# Zero Shot v/s Few Shot performance analysis

In [1]:
import os

os.environ['HF_HOME'] = 'E:/Models/hf_cache'
os.environ['HUGGINGFACE_HUB_CACHE'] = 'E:/Models/hf_cache'

In [2]:
import pandas as pd

aqua_train_path = 'E:/Data/AQuA Dataset/train.json'

df = pd.read_json(aqua_train_path, lines = True)
df = df.head(5000)

In [3]:
df.head()

Unnamed: 0,question,options,rationale,correct
0,"Two friends plan to walk along a 43-km trail, ...","[A)21, B)21.5, C)22, D)22.5, E)23]","If Q complete x kilometers, then P completes 1...",E
1,"In the coordinate plane, points (x, 1) and (5,...","[A)4 and 1, B)1 and 5, C)5 and 1, D)3 and 5, E...",Line k passes through the origin and has slope...,C
2,"For all numbers p and q, the operation @ is de...","[A)II, B)I and II, C)I and III, D)II and III, ...",p@q = p^2 - pq=p(p-q).... so p@q will be zero ...,B
3,Carl is facing very difficult financial times ...,"[A)$1600, B)$2000, C)$2150, D)$2500, E)$12000]","Usually, you are given the annual rate of inte...",A
4,The speed at which a man can row a boat in sti...,"[A)18 seconds, B)27 seconds, C)26 seconds, D)1...",Speed of the boat downstream = 25 +11\n= 36 km...,E


In [4]:
eg = df['options'][0]
print(eg)

['A)21', 'B)21.5', 'C)22', 'D)22.5', 'E)23']


In [5]:
eg = ' '.join(eg)
print(eg)

A)21 B)21.5 C)22 D)22.5 E)23


In [19]:
from sklearn.metrics import accuracy_score
def solve_rate(true_labels, predictions):
    """Calculates accuracy, correctly handling None as incorrect."""
    if not true_labels:
        return 0.0
    correct_count = sum(1 for p, t in zip(predictions, true_labels) if p == t)
    return correct_count / len(true_labels)

In [7]:
# Zero-shot prompt template
def zero_shot_prompt(question, options):
    options_str = ' '.join(options)
    return f"""Find the correct option from the choices that is the answer to the question.
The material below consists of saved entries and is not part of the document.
Lemma embedding_loop_spec (cols : nat) (wv : KeyedVectors) (items : dict Z) :
  forall E : Embedding,
    Forall (fun x => 0 <= snd x < len E) items ->
    NoDup (snd <$> items) ->
    (forall w v, wv w = Some v -> length v = cols) ->
    exists E',
      embedding_loop cols wv items E = Ok E' /\
      length E' = length E /\
      (forall w i v, (w, i) ∈ items -> wv w = Some v ->
                     E' !! Z.to_nat i = Some v) /\
      (forall k, (forall w i, (w, i) ∈ items -> Z.to_nat i = k -> wv w = None) ->
                 E' !! k = E !! k).
Proof.
  induction items as [|[w i] items IH]; intros E Hrange Hnd Hdim.
  - exists E. split; [reflexivity|]. split; [reflexivity|].
    split; [|reflexivity]. intros w i v Hin. apply elem_of_nil in Hin as [].
  - apply Forall_cons in Hrange as [Hi Hrange]. simpl in Hi.
    rewrite fmap_cons in Hnd. apply NoDup_cons in Hnd as [Hfresh Hnd].
    simpl in Hfresh.
    assert (Hstep : exists E1,
      try_copy cols wv E w i = Ok E1 /\ length E1 = length E /\
      (forall v, wv w = Some v -> E1 !! Z.to_nat i = Some v) /\
      (forall k, (Z.to_nat i = k -> wv w = None) -> E1 !! k = E !! k)).
    { destruct (wv w) as [v|] eqn:Hw.
      - exists (<[Z.to_nat i := v]> E).
        split; [apply try_copy_hit; eauto|].
        split; [apply length_insert|]. split.
        + intros v' [= <-]. apply list_lookup_insert_eq. unfold len in Hi. lia.
        + intros k Hk. apply list_lookup_insert_ne. intros Heq.
          specialize (Hk Heq). discriminate.
      - exists E. split; [now apply try_copy_miss|].
        split; [reflexivity|]. split; [discriminate | reflexivity]. }
    destruct Hstep as (E1 & Hcopy & Hlen1 & Hhit1 & Hmiss1).
    destruct (IH E1) as (E' & Hloop & Hlen & Hhit & Hmiss).
    { eapply Forall_impl; [exact Hrange|]. unfold len. rewrite Hlen1. auto. }
    { exact Hnd. }
    { exact Hdim. }
    exists E'. split; [simpl; rewrite Hcopy; exact Hloop|].
    split; [congruence|]. split.
    + intros w' i' v Hin Hw'. apply elem_of_cons in Hin as [[= -> ->]|Hin].
      * rewrite Hmiss; [now apply Hhit1|].
        intros w'' i'' Hin'' Heq. exfalso. apply Hfresh.
        rewrite Forall_forall in Hrange. pose proof (Hrange _ Hin'') as Hr.
        simpl in Hr. assert (i'' = i) as <- by lia.
        now apply (list_elem_of_fmap_2 snd) in Hin''.
      * eapply Hhit; eauto.
    + intros k Hk. rewrite Hmiss.
      * apply Hmiss1. intros Heq. apply (Hk w i); [apply list_elem_of_here | exact Heq].
      * intros w' i' Hin Heq. apply (Hk w' i'); [now apply list_elem_of_further | exact Heq].
Qed.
Question: '''{question}'''

Choices:
'''{options_str}'''

Provide your final answer in the format:
Answer: The answer is \"(option letter).\"
"""

In [8]:
# Few-shot prompt template (with 4 examples)
def few_shot_prompt(question, options):
    options_str = " ".join(options)
    return [
        {
            "role": "user",
            "content": f"""Find the correct option from the choices that is the answer to the question.

Question: John found that the average of 15 numbers is 40. If 10 is added to each number then the mean of the numbers is?\
Answer Choices: (a) 50 (b) 45 (c) 65 (d) 78 (e) 64
Answer: The answer is (a).

Question: If a / b = 3/4 and 8a + 5b = 22, then find the value of a.
Answer Choices: (a) 1/2 (b) 3/2 (c) 5/2 (d) 4/2 (e) 7/2
Answer: The answer is (b).

Question: A person is traveling at 20 km/hr and reached his destiny in 2.5 hr then find the distance?
Answer Choices: (a) 53 km (b) 55 km (c) 52 km (d) 60 km (e) 50 km
Answer: The answer is (e).

Question: '''{question}'''
Answer Choices: '''{options_str}'''
"""
        }
    ]

In [9]:
import re
def extract_answer(text):
    patterns = [
        r"[Tt]he answer is:?\s*\(([a-eA-E])\)",  # Standard format
        r"[Tt]he correct answer is:?\s*\(([a-eA-E])\)", # alternative
        r"[Aa]nswer:?\s*\(([a-eA-E])\)",          # Alternative format
        r"\(([a-eA-E])\)[.,;]?\s*$",              # Answer at end of text
        r"[Tt]herefore,?\s*(?:the answer is)?\s*\(([a-eA-E])\)",  # With "therefore"
        r"[Tt]he correct answer is option\s*([a-eA-E])",  # "The correct answer is option B"
        r"[Tt]he correct answer is \s*([a-eA-E])",        # "The correct answer is B."
        r"[Tt]he answer is \s*([a-eA-E])",                # "The answer is B."
        r"[Tt]he answer is option\s*([a-eA-E])",          # "The answer is option B"
        r"option\s+([a-eA-E])\s*(?:is correct|\.|$)",     # "option B is correct" or "option B."
        r"[Aa]nswer:\s*option\s*([a-eA-E])",              # "Answer: option B"
    ]
    
    for pattern in patterns:
        match = re.search(pattern, text, re.IGNORECASE)
        if match:
            return match.group(1).upper()
    
    # Last resort: find any isolated letter in parentheses near the end
    matches = re.findall(r"\(([a-eA-E])\)", text)
    if matches:
        return matches[-1].upper()  # Return the last match
    
    return None

In [10]:
# Generate model predictions for StableLM-3B-4eit
def get_model_response(model, tokenizer, prompt, device):
    inputs = tokenizer(prompt, return_tensors="pt").to(device)
    outputs = model.generate(
        **inputs,
        max_new_tokens=512,
        do_sample=True,
        temperature=0.1,
        top_p=0.9
    )
    return tokenizer.decode(outputs[0], skip_special_tokens=True)

In [11]:
import torch
from transformers import AutoTokenizer, AutoModelForCausalLM, BitsAndBytesConfig

model_name = "stabilityai/stablelm-3b-4e1t" 
device = torch.device("cuda" if torch.cuda.is_available() else "cpu")
print(f"Using model: {model_name} on device: {device}")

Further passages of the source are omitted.